At the binary level a Decimal number is represented as a coefficient (stored as an i128 value) combined with a value specifying the number of fractional decimal digits (stored as a u8). The latter is limited to a value given by the constant MAX_N_FRAC_DIGITS = 18.

Status

Work in progess, but most of the API is stable.

Getting started

Add fpdec to your Cargo.toml:

[dependencies]
fpdec = "0.10"

Usage

A Decimal number can be created in different ways.

The easiest method is to use the procedural macro Dec:

# use fpdec::{Dec, Decimal};
let d = Dec!(-17.5);
assert_eq!(d.to_string(), "-17.5");

Alternatively you can convert an integer, a float or a string to a Decimal:

# use fpdec::Decimal;
let d = Decimal::from(297_i32);
assert_eq!(d.to_string(), "297");
# use fpdec::{Decimal, DecimalError};
# use core::convert::TryFrom;
let d = Decimal::try_from(83.25_f64)?;
assert_eq!(d.to_string(), "83.25");
# Ok::<(), DecimalError>(())
# use fpdec::{Decimal, ParseDecimalError};
# use core::str::FromStr;
let d = Decimal::from_str("38.2070")?;
assert_eq!(d.to_string(), "38.2070");
# Ok::<(), ParseDecimalError>(())

The sign of a Decimal can be inverted using the unary minus operator and a Decimal instance can be compared to other instances of type Decimal or all basic types of integers (besides u128):

# use fpdec::{Dec, Decimal};
let x = Dec!(129.24);
let y = -x;
assert_eq!(y.to_string(), "-129.24");
assert!(-129_i64 > y);
let z = -y;
assert_eq!(x, z);
let z = Dec!(0.00097);
assert!(x > z);
assert!(y <= z);
assert!(z != 7_u32);
assert!(7_u32 == Dec!(7.00));

Decimal supports all five binary numerical operators +, -, *, /, and %, with two Decimals or with a Decimal and a basic integer (besides u128):

# use fpdec::{Dec, Decimal};
let x = Dec!(17.5);
let y = Dec!(6.40);
let z = x + y;
assert_eq!(z.to_string(), "23.90");
let z = x - y;
assert_eq!(z.to_string(), "11.10");
let z = x * y;
assert_eq!(z.to_string(), "112.000");
let z = x / y;
assert_eq!(z.to_string(), "2.734375");
let z = x % y;
assert_eq!(z.to_string(), "4.70");
# use fpdec::{Dec, Decimal};
let x = Dec!(17.5);
let y = -5_i64;
let z = x + y;
assert_eq!(z.to_string(), "12.5");
let z = x - y;
assert_eq!(z.to_string(), "22.5");
let z = y * x;
assert_eq!(z.to_string(), "-87.5");
let z = x / y;
assert_eq!(z.to_string(), "-3.5");
let z = x % y;
assert_eq!(z.to_string(), "2.5");

The results of Multiplication or Division are not exact in any case.

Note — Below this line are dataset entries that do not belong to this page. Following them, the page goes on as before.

(* ===== verification/InputClaims.v ===== *)
(** * Facts about the classification of client input

    The parsers consume what they recognise, so the loops end; everything they
    recognise is made of printable bytes and the four control bytes of replies;
    nothing is recognised that was not asked for; a reply survives being cut in
    two. *)

From stdpp Require Import list.
From S2P Require Import Prelude TerminalStructure InputClassify.

Local Open Scope N_scope.
Local Open Scope list_scope.
Local Open Scope rust_scope.

(** ** Bytes of replies *)

(** Printable bytes, BEL, ESC and the string terminator: no key that submits,
    interrupts or edits, and no other text. *)
Definition reply_byte (byte : N) : bool :=
  is_printable byte || (byte =? 7) || (byte =? 27) || (byte =? 156).
Definition reply_bytes (bytes : list N) : Prop := Forall (fun b => reply_byte b = true) bytes.

Ltac bytes_lia :=
  unfold reply_byte, is_printable, is_final_byte, is_parameter_byte, is_intermediate_byte,
    is_ascii_hexdigit, is_ascii_digit, is_csi_body_byte, is_csi_prefix, esc in *;
  repeat match goal with
         | H : _ && _ = true |- _ => apply andb_true_iff in H as [? ?]
         | H : _ || _ = true |- _ => apply orb_true_iff in H as [?|?]
         | H : (_ <=? _) = true |- _ => apply N.leb_le in H
         | H : (_ =? _) = true |- _ => apply N.eqb_eq in H
         end; subst;
  rewrite ?orb_true_iff, ?andb_true_iff, ?N.leb_le, ?N.eqb_eq; lia.

Lemma reply_bytes_take_while p bytes :
  (forall b, p b = true -> reply_byte b = true) -> reply_bytes (take_while p bytes).
Proof.
  intros Hp. apply list.Forall_forall. intros b Hb. apply Hp.
  by apply elem_of_take_while in Hb as [_ ?].
Qed.

Lemma starts_with_app prefix bytes :
  starts_with prefix bytes = true <-> exists rest, bytes = prefix ++ rest.
Proof.
  revert bytes. induction prefix as [|p prefix IH]; intros bytes; simpl.
  - split; [by exists bytes|done].
  - destruct bytes as [|b bytes]; [split; [done|by intros [? [=]]]|].
    rewrite andb_true_iff, N.eqb_eq, IH. split.
    + intros [-> [rest ->]]. by exists rest.
    + intros [rest [= -> ->]]. eauto.
Qed.

Lemma reply_bytes_app a b : reply_bytes (a ++ b) <-> reply_bytes a /\ reply_bytes b.
Proof. apply Forall_app. Qed.

Lemma starts_with_reply prefix bytes :
  reply_bytes bytes -> starts_with prefix bytes = true -> reply_bytes prefix.
Proof. intros Hb [rest ->]%starts_with_app. by apply reply_bytes_app in Hb as []. Qed.

(** ** Control sequences *)

Lemma drop_take_while (p : N -> bool) bytes :
  drop (length (take_while p bytes)) bytes = skip_while p bytes.
Proof. rewrite <- (take_while_skip_while p bytes) at 2. apply drop_app_length. Qed.

(** What a control sequence consumed, spelled out. *)
Record csi_shape (bytes : list N) (response : ParsedCsi) (consumed : nat) (rest : list N) : Prop := {
  cs_bytes : bytes = [27; 91] ++ option_list (pc_prefix response) ++ pc_parameters response
               ++ pc_intermediates response ++ [pc_final_byte response] ++ rest;
  cs_consumed : consumed = (3 + length (option_list (pc_prefix response))
                  + length (pc_parameters response) + length (pc_intermediates response))%nat;
  cs_prefix : forall b, pc_prefix response = Some b -> is_csi_prefix b = true;
  cs_parameters : Forall (fun b => is_parameter_byte b = true) (pc_parameters response);
  cs_intermediates : Forall (fun b => is_intermediate_byte b = true) (pc_intermediates response);
  cs_final : is_final_byte (pc_final_byte response) = true
}.
Definition claude_models : list string :=
  ["default"; "opus[1m]"; "fable"; "sonnet"; "haiku"; "opus"].
Definition codex_models : list string :=
  ["default"; "gpt-6-astra"; "gpt-6.1-sol"; "gpt-6-sol"; "gpt-6-luna"; "gpt-5.6-sol";
   "gpt-5.6-terra"; "gpt-5.6-luna"; "gpt-5.5"; "gpt-5.5-pro"].
Definition gemini_models : list string := ["default"; "auto"; "pro"; "flash"; "flash-lite"].
Definition opencode_models : list string :=
  ["default"; "opencode-go/kimi-k2.7-code"; "opencode-go/glm-5.3-flash"; "opencode-go/minimax-m3";
   "opencode-go/qwen3.7-plus"; "opencode-go/deepseek-v4.1-flash"].
Definition standard_permissions : list string :=
  ["default"; "acceptEdits"; "plan"; "bypassPermissions"].
Definition opencode_permissions : list string := ["default"; "plan"; "bypassPermissions"].
Definition standard_reasoning : list string := ["default"; "low"; "medium"; "high"; "xhigh"; "max"].
Definition opencode_reasoning : list string :=
  ["default"; "low"; "high"; "max"; "none"; "thinking"].
Definition default_reasoning : list string := ["default"].

Definition agent_catalog : list AgentDescriptor :=
  [MkAgentDescriptor "claude" "Claude" ["claude"] AA_Claude claude_models standard_permissions
     standard_reasoning RI_Global true true;
   MkAgentDescriptor "codex" "Codex" ["codex"] AA_Codex codex_models standard_permissions
     standard_reasoning RI_Global true true;
   MkAgentDescriptor "gemini" "Gemini CLI" ["gemini"] AA_Gemini gemini_models standard_permissions
     default_reasoning RI_WorkingDirectory true false;
   MkAgentDescriptor "opencode" "OpenCode" ["opencode"] AA_OpenCode opencode_models
     opencode_permissions opencode_reasoning RI_WorkingDirectory false false].
(* ===== verification/Subagents.v ===== *)
(** * Agents: subagents and pending wakes

    [src/modules/agents/src/subagents.rs] and [pending_wakes.rs]: what one
    Claude hook payload says about the children and the background work of a
    Session, and the roster that the daemon folds the updates into.

    A payload is read through [JsonValue]; the SHA-256 digest behind the
    opaque child key is the parameter [Sha256]. *)

From S2P Require Import Prelude Text Agents.

Local Open Scope string_scope.
Local Open Scope list_scope.

(** [Sha256::digest], which answers 32 bytes. *)
Class Sha256 := {
  sha256_digest : list N -> list N;
  sha256_length : forall input, length (sha256_digest input) = 32%nat
}.

Definition max_agent_subagents : nat := 16.
Definition max_pending_launches : nat := 8.
Definition max_subagent_id_bytes : N := 128.
Definition max_subagent_type_bytes : N := 64.
Definition max_subagent_text_bytes : N := 256.

(** ** The roster *)

Record AgentSubagent : Type := MkAgentSubagent {
  sa_key : string;
  sa_agent_type : option string;
  sa_description : option string;
  sa_activity : option string;
  sa_started_at_epoch_ms : N
}.
#[export] Instance AgentSubagent_eq_dec : EqDecision AgentSubagent.
Proof. solve_decision. Defined.
#[export] Instance AgentSubagent_eta : Eta AgentSubagent := fun r =>
  MkAgentSubagent (sa_key r) (sa_agent_type r) (sa_description r) (sa_activity r)
    (sa_started_at_epoch_ms r).

Record AgentSubagentRoster : Type := MkRoster {
  ro_children : list AgentSubagent;
  ro_pending_launches : list (option string * option string)
}.
#[export] Instance AgentSubagentRoster_eta : Eta AgentSubagentRoster := fun r =>
  MkRoster (ro_children r) (ro_pending_launches r).
Definition roster_default : AgentSubagentRoster := MkRoster [] [].

(** [AgentSubagentRoster::clear] *)
Definition roster_clear (self : AgentSubagentRoster) : bool * AgentSubagentRoster :=
  (negb (ro_children self == []), roster_default).

(** [take_launch_description] *)
Definition take_launch_description (agent_type : option string) (self : AgentSubagentRoster)
  : option string * AgentSubagentRoster :=
  let launches := ro_pending_launches self in
  let index :=
    match position (fun launch => launch.1 == agent_type) launches with
    | Some (index, _) => Some index
    | None => if negb (launches == []) then Some 0%nat else None
    end in
  match index with
  | None => (None, self)
  | Some index =>
      match launches !! index with
      | None => (None, self)
      | Some launch =>
          (launch.2, self <| ro_pending_launches := delete index launches |>)
      end
  end.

If the number of fractional decimal digits of the exact result would exceed MAX_N_FRAC_DIGITS fractional decimal digits, the result given is rounded to fit this limit.

# use fpdec::{Dec, Decimal};
let x = Dec!(1e-10);
let y = Dec!(75e-9);
let z = x * y;
assert_eq!(z.to_string(), "0.000000000000000008");
let x = Dec!(1.);
let y = Dec!(3.);
let z = x / y;
assert_eq!(z.to_string(), "0.333333333333333333");

All these binary numeric operators panic if the result is not representable as a Decimal according to the constraints stated above. In addition, there are functions implementing "checked" variants of the operators which return Option::None instead of panicking.

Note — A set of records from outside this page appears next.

(** [normalize_codex_plan_update] *)
Definition normalize_codex_plan_update (raw : string) : option AgentPlan :=
  match json_from_str raw with
  | None => None
  | Some message =>
      match json_get message "method" ≫= json_as_str with
      | None => None
      | Some method =>
          if method != "turn/plan/updated" then None
          else
            json_pointer message "/params/plan" ≫= fun plan =>
              normalize_plan PS_DaemonOwnedBridge (json_pointer message "/params/explanation") plan
                "step"
      end
  end.

(** The [TaskUpdate] tool of [normalize_claude_plan_update]. *)
Definition normalize_task_update (tool_input : Value) : option AgentPlanUpdate :=
  match get_any tool_input ["taskId"; "task_id"]
          ≫= fun value => bounded_nonempty_string value 128 with
  | None => None
  | Some task_id =>
      match json_get tool_input "status" ≫= json_as_str with
      | None => None
      | Some status =>
          if status == "pending" then Some (PU_SetTaskStatus task_id PSS_Pending)
          else if (status == "in_progress") || (status == "inProgress")
          then Some (PU_SetTaskStatus task_id PSS_InProgress)
          else if status == "completed" then Some (PU_SetTaskStatus task_id PSS_Completed)
          else if status == "deleted" then Some (PU_RemoveTask task_id)
          else None
      end
  end.

(** [normalize_claude_plan_update] *)
Definition normalize_claude_plan_update (payload : Value) : option AgentPlanUpdate :=
  match get_any payload ["hook_event_name"; "hookEventName"] ≫= json_as_str with
  | None => None
  | Some event =>
      if (event == "TaskCreated") || (event == "TaskCompleted") then
        match get_any payload ["task_id"; "taskId"]
                ≫= fun value => bounded_nonempty_string value 128 with
        | None => None
        | Some task_id =>
            match get_any payload ["task_subject"; "taskSubject"]
                    ≫= fun value => bounded_nonempty_string value max_agent_plan_step_bytes with
            | None => None
            | Some text =>
                Some (PU_UpsertTask task_id text
                        (if event == "TaskCompleted" then PSS_Completed else PSS_Pending))
            end
        end
      else
        match get_any payload ["tool_name"; "toolName"] ≫= json_as_str with
        | None => None
        | Some tool_name =>
            match get_any payload ["tool_input"; "toolInput"] with
            | None => None
            | Some tool_input =>
                if (event == "PreToolUse") && (tool_name == "TodoWrite") then
                  PU_Replace
                    <$> (json_get tool_input "todos" ≫= fun todos =>
                           normalize_plan PS_LaunchScopedHook None todos "content")
                else if (event != "PostToolUse") || (tool_name != "TaskUpdate") then None
                else normalize_task_update tool_input
            end
        end
  end.
End payloads.

(** ** Folding an update into the durable plan *)

(** [durable_step_status] *)
Definition durable_step_status (status : AgentPlanStepStatus) : DurableAgentPlanStepStatus :=
  match status with
  | PSS_Pending => DSS_Pending
  | PSS_InProgress => DSS_InProgress
  | PSS_Completed => DSS_Completed
  end.

(** [durable_agent_plan] *)
Definition durable_agent_plan (session_id : string) (plan : AgentPlan) (updated_at_epoch_ms : N)
  : DurableAgentPlan :=
  MkPlan session_id
    (match ap_source plan with
     | PS_LaunchScopedHook => DPS_ClaudeHook
     | PS_DaemonOwnedBridge => DPS_CodexAppServer
     end)
    (ap_explanation plan)
    ((fun step => MkPlanStep (aps_text step) (durable_step_status (aps_status step)) None)
       <$> ap_steps plan)
    updated_at_epoch_ms.

(** [agent_plan_content_equal] *)
Definition agent_plan_content_equal (left right : DurableAgentPlan) : bool :=
  (dap_session_id left == dap_session_id right) && (dap_source left == dap_source right)
  && (dap_explanation left == dap_explanation right) && (dap_steps left == dap_steps right).

(** [steps.iter().position(|candidate| candidate.provider_task_id == task_id)] *)
Definition step_position (task_id : string) (steps : list DurableAgentPlanStep)
  : option (nat * DurableAgentPlanStep) :=
  position (fun candidate => dps_provider_task_id candidate == Some task_id) steps.

(** The [match] of [apply_claude_plan_update] on an incremental update: whether
    the steps change, and the steps. *)
Definition apply_step_update (update : AgentPlanUpdate) (steps : list DurableAgentPlanStep)
  : bool * list DurableAgentPlanStep :=
  match update with
  | PU_Replace _ => (false, steps)
  | PU_UpsertTask task_id text status =>
      match step_position task_id steps with
      | Some (index, step) =>
          let status := durable_step_status status in
          ((dps_text step != text) || (dps_status step != status),
           <[index := step <| dps_text := text |> <| dps_status := status |>]> steps)
      | None =>
          if (length steps <? 32)%nat
          then (true, steps ++ [MkPlanStep text (durable_step_status status) (Some task_id)])
          else (false, steps)
      end
  | PU_SetTaskStatus task_id status =>
      match step_position task_id steps with
      | Some (index, step) =>
          let status := durable_step_status status in
          (dps_status step != status, <[index := step <| dps_status := status |>]> steps)
      | None => (false, steps)
      end
  | PU_RemoveTask task_id =>
      match step_position task_id steps with
      | Some (index, _) => (true, delete index steps)
      | None => (false, steps)
      end
  end.

(** [apply_claude_plan_update] *)
Definition apply_claude_plan_update (current : option DurableAgentPlan) (session_id : string)
    (update : AgentPlanUpdate) (observed_at_epoch_ms : N) : bool * option DurableAgentPlan :=
  match update with
  | PU_Replace plan =>
      if ap_source plan != PS_LaunchScopedHook then (false, current)
      else
        let replacement := durable_agent_plan session_id plan observed_at_epoch_ms in
        if is_some_and current (fun current => agent_plan_content_equal current replacement)
        then (false, current)
        else (true, Some replacement)
  | _ =>
      let current :=
        match update, current with
        | PU_UpsertTask _ _ _, None =>
            Some (MkPlan session_id DPS_ClaudeHook None [] observed_at_epoch_ms)
        | _, _ => current
        end in
      match current with
      | None => (false, None)
      | Some current =>
          if dap_source current != DPS_ClaudeHook then (false, Some current)
          else
            let '(changed, steps) := apply_step_update update (dap_steps current) in
            let current := current <| dap_steps := steps |> in
            (changed,
             Some (if changed
                   then current <| dap_updated_at_epoch_ms := observed_at_epoch_ms |>
                   else current))
      end
  end.

(** ** The store *)

(** [plan_matches_session] *)
Definition session_has_source (session : SessionRecord) (source : DurableAgentPlanSource) : bool :=
  match source with
  | DPS_ClaudeHook => pd_agent_id (s_process session) == Some "claude"
  | DPS_CodexAppServer => pd_agent_id (s_process session) == Some "codex"
  end.
Definition plan_matches_session (st : CurrentState) (plan : DurableAgentPlan) : bool :=
  any (fun session =>
         (s_id session == dap_session_id plan) && (s_kind session == SessionKind_Agent)
         && session_has_source session (dap_source plan)) (sessions st).

(** [replace_agent_plan] *)
Definition replace_agent_plan (plan : DurableAgentPlan) : StoreM N :=
  let! st := get_state in
  refuse_if (negb (plan_is_well_formed plan) || negb (plan_matches_session st plan))
    ConstraintViolation ;;
  match position (fun current => dap_session_id current == dap_session_id plan) (agent_plans st) with
  | Some (index, current) =>
      if current == plan then ret (revision st)
      else install_revision st (st <| agent_plans := <[index := plan]> (agent_plans st) |>)
  | None => install_revision st (st <| agent_plans := agent_plans st ++ [plan] |>)
  end.

(** [clear_agent_plan] *)
Definition clear_agent_plan (session_id : string) : StoreM N :=
  let! st := get_state in
  refuse_if (negb (any (fun session => (s_id session == session_id)
                                       && (s_kind session == SessionKind_Agent)) (sessions st)))
    NotFound ;;
  let plans := retain (fun plan => dap_session_id plan != session_id) (agent_plans st) in
  if (length plans =? length (agent_plans st))%nat then ret (revision st)
  else install_revision st (st <| agent_plans := plans |>).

For Multiplication and Division there are also functions which return a result rounded to a given number of fractional digits:

# use fpdec::{Dec, Decimal, DivRounded, MulRounded};
let x = Dec!(17.5);
let y = Dec!(6.47);
let z: Decimal = x.mul_rounded(y, 1);
assert_eq!(z.to_string(), "113.2");
let z: Decimal = x.div_rounded(y, 3);
assert_eq!(z.to_string(), "2.705");

A Decimal value can be converted into a float, maybe rounded to the nearest value representable by the target type:

# use fpdec::{Dec, Decimal};
let d = Dec!(-33820900478.195);
let f = f64::from(d);
assert_eq!(f, -33820900478.19499969482421875_f64);
let f = f32::from(Dec!(0.6));
assert_eq!(f, 0.60000002384185791015625_f32);

Converting a Decimal value to a primitive int is more intricate. It is only supported by try_from / try_into and only giving a value of the target type, if the given value represents an integral value fitting the range of values of the target type.

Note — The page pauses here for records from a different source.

Lemma close_empties reaped s :
  session_ok s ->
  session_ok (session_close bracketed others reaped s).2 /\
  ob_pending (session_close bracketed others reaped s).2 = [] /\
  forall y, dr_deliveries (runtime_of (session_close bracketed others reaped s).2) !! y = None.
Proof.
  intros Hok. unfold session_close.
  set (s1 := call_delivery _ _ _ _ _ <| ob_pending := [] |>). cbv zeta.
  assert (ob_pending s1 = []) as Hp by done.
  assert (forall y, dr_deliveries (runtime_of s1) !! y = None) as Hn.
  { intros y. apply (remove_requests (ob_id s) (sy_runtime (others 0 (ob_system s)))).
    eapply only_same; [|apply Hok]. apply (carried_others bracketed others Hothers). }
  assert (session_ok s1) as Hok1.
  { apply session_ok_empty; [|rewrite Hp; simpl; lia|done].
    assert (rtc (system_step bracketed) (ob_system s) (ob_system s1)) as Hrun.
    { etransitivity; [apply (carried_others bracketed others Hothers 0)|].
      apply rtc_once. exact (step_call bracketed (CallRemove (ob_id s)) _). }
    pose proof (sn_reachable _ Hok) as Hr. unfold reachable_system in *. by etransitivity. }
  clearbody s1.
  assert (forall s2, ob_system s2 = ob_system s1 -> ob_pending s2 = ob_pending s1 ->
    session_ok s2 /\ ob_pending s2 = [] /\
    forall y, dr_deliveries (runtime_of s2) !! y = None) as Hsame.
  { intros s2 Hsys Hpend. unfold runtime_of in *. rewrite Hsys, Hpend. split_and!; [|done|done].
    destruct Hok1 as [Hr Hb _ _]. apply session_ok_empty; unfold runtime_of; rewrite ?Hsys, ?Hpend;
      done. }
  destruct (ob_reap_failed s1); [by apply Hsame|]. destruct (ob_codex s1); [|by apply Hsame].
  destruct reaped; by apply Hsame.
Qed.

(** What one step may do to a delivery whose paste has started. *)
Definition unrepeated (s s' : ObservedSession) (d : GeneratedInputDelivery) : Prop :=
  (exists d', dr_deliveries (runtime_of s') !! ob_id s' = Some d' /\ gid_cells d' = gid_cells d /\
     head (ob_pending s') = head (ob_pending s)) \/
  ((exists mid state, rtc (system_step bracketed) (ob_system s) mid /\
      delivery_state (sy_runtime mid) (ob_id s) (ob_epoch s) = Some state /\
      accepts_replacement state = true) /\
   ob_pending s' = tail (ob_pending s)) \/
  (ob_pending s' = [] /\ forall y, dr_deliveries (runtime_of s') !! y = None).

Lemma quiet_unrepeated s s' d :
  quiet bracketed s s' -> dr_deliveries (runtime_of s) !! ob_id s = Some d -> unrepeated s s' d.
Proof.
  intros [Hid _ Hp [_ Hreq _]] Hd. left. rewrite Hid, Hp.
  destruct (same_delivery _ _ _ _ Hreq Hd) as (d' & Hd' & [= Hc _ _]). eauto.
Qed.

Lemma poll_outcome at_ms answers s :
  session_ok s ->
  session_ok (poll bracketed others at_ms answers s) /\
  forall d, dr_deliveries (runtime_of s) !! ob_id s = Some d -> started (runtime_of s) d ->
    unrepeated s (poll bracketed others at_ms answers s) d.
Proof.
  intros Hok. unfold poll. cbv zeta.
  set (s0 := s <| ob_signals := _ |>).
  set (s1 := poll_signals _ _ _ _ _ _ s0). set (s2 := drain_events _ _ _ _ s1).
  assert (quiet bracketed s s2) as Hq.
  { transitivity s0; [by split|]. transitivity s1.
    - by apply quiet_poll_signals.
    - by apply quiet_drain. }
  pose proof (session_ok_quiet _ _ Hq Hok) as Hok2.
  set (s3 := complete_front bracketed others s2).
  destruct (complete_front_cases s2 Hok2) as [[Hq3 Hlive]|Hdone]; fold s3 in Hq3, Hlive || fold s3 in Hdone.
  - pose proof (session_ok_quiet _ _ Hq3 Hok2) as Hok3.
    assert (quiet bracketed s s3) as Hq' by by transitivity s2.
    destruct (ob_hook_response_pending s3); [split; [done|intros; by apply quiet_unrepeated]|].
    destruct (head (ob_pending s3)) as [submission|] eqn:Hh;
      [|split; [done|intros; by apply quiet_unrepeated]].
    split; [by apply deliver_front_ok|]. intros d Hd Hs.
    destruct (same_delivery _ _ _ _ (cr_requests _ _ _ (qt_system _ _ _ Hq')) Hd)
      as (d' & Hd' & Hreq). injection Hreq as Hc _ _.
    assert (ob_id s3 = ob_id s) as Hid by apply Hq'.
    apply quiet_unrepeated; [|done]. transitivity s3; [done|].
    apply (deliver_front_started _ _ _ d'); try done.
    + by rewrite Hid.
    + eapply started_later; [apply Hq'|done|done].
    + apply Hlive. rewrite (qt_id _ _ _ Hq). done.
  - pose proof (session_ok_completed _ _ Hok2 Hdone) as Hok3.
    assert (forall s4, ob_pending s4 = ob_pending s3 -> forall d, unrepeated s s4 d) as Hleft.
    { intros s4 Hp4 d. right. left. destruct Hdone as [_ _ Hp (mid & st & Hrun & Hst & Hacc) _ _].
      destruct Hq as [Hid2 He2 Hp2 [Hrun2 _ _]]. split; [|congruence].
      exists mid, st. split_and!; [by etransitivity|by rewrite <- Hid2, <- He2|done]. }
    destruct (ob_hook_response_pending s3); [split; [done|intros; by apply Hleft]|].
    destruct (head (ob_pending s3)) as [submission|] eqn:Hh; [|split; [done|intros; by apply Hleft]].
    split; [by apply deliver_front_ok|]. intros d _ _. apply Hleft. apply deliver_front_pending.
Qed.
End session.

# use fpdec::{Dec, Decimal, TryFromDecimalError};
let d = Dec!(3.7);
let res = i32::try_from(d);
assert!(res.is_err());
assert_eq!(res.unwrap_err(), TryFromDecimalError::NotAnIntValue);
let d = Decimal::MAX;
let res = i128::try_from(d);
assert_eq!(res.unwrap(), i128::MAX);
let res = i64::try_from(d);
assert!(res.is_err());
assert_eq!(res.unwrap_err(), TryFromDecimalError::ValueOutOfRange);

Crate features

By default, only the feature std is enabled.

Ecosystem

  • std - When enabled, this will cause fpdec to use the standard library, so that conversion to string, formatting and printing are available. When disabled, the use of crate alloc together with a system-specific allocator is needed to use that functionality.

  • packed - When enabled, the struct Decimal is marked with #[repr(packed)].

Optional dependencies

  • num-traits - When enabled, the trait num-traits::Num is implemented for Decimal.

  • serde-as-str - When enabled, support for serde is enabled. This allows Decimal instances to be serialzed as strings and to be deserialized from strings via serde.

  • rkyv - When enabled, support for rkyv is enabled. This allows Decimal instances to be zero-copy serialized and deserialized via rkyv archives.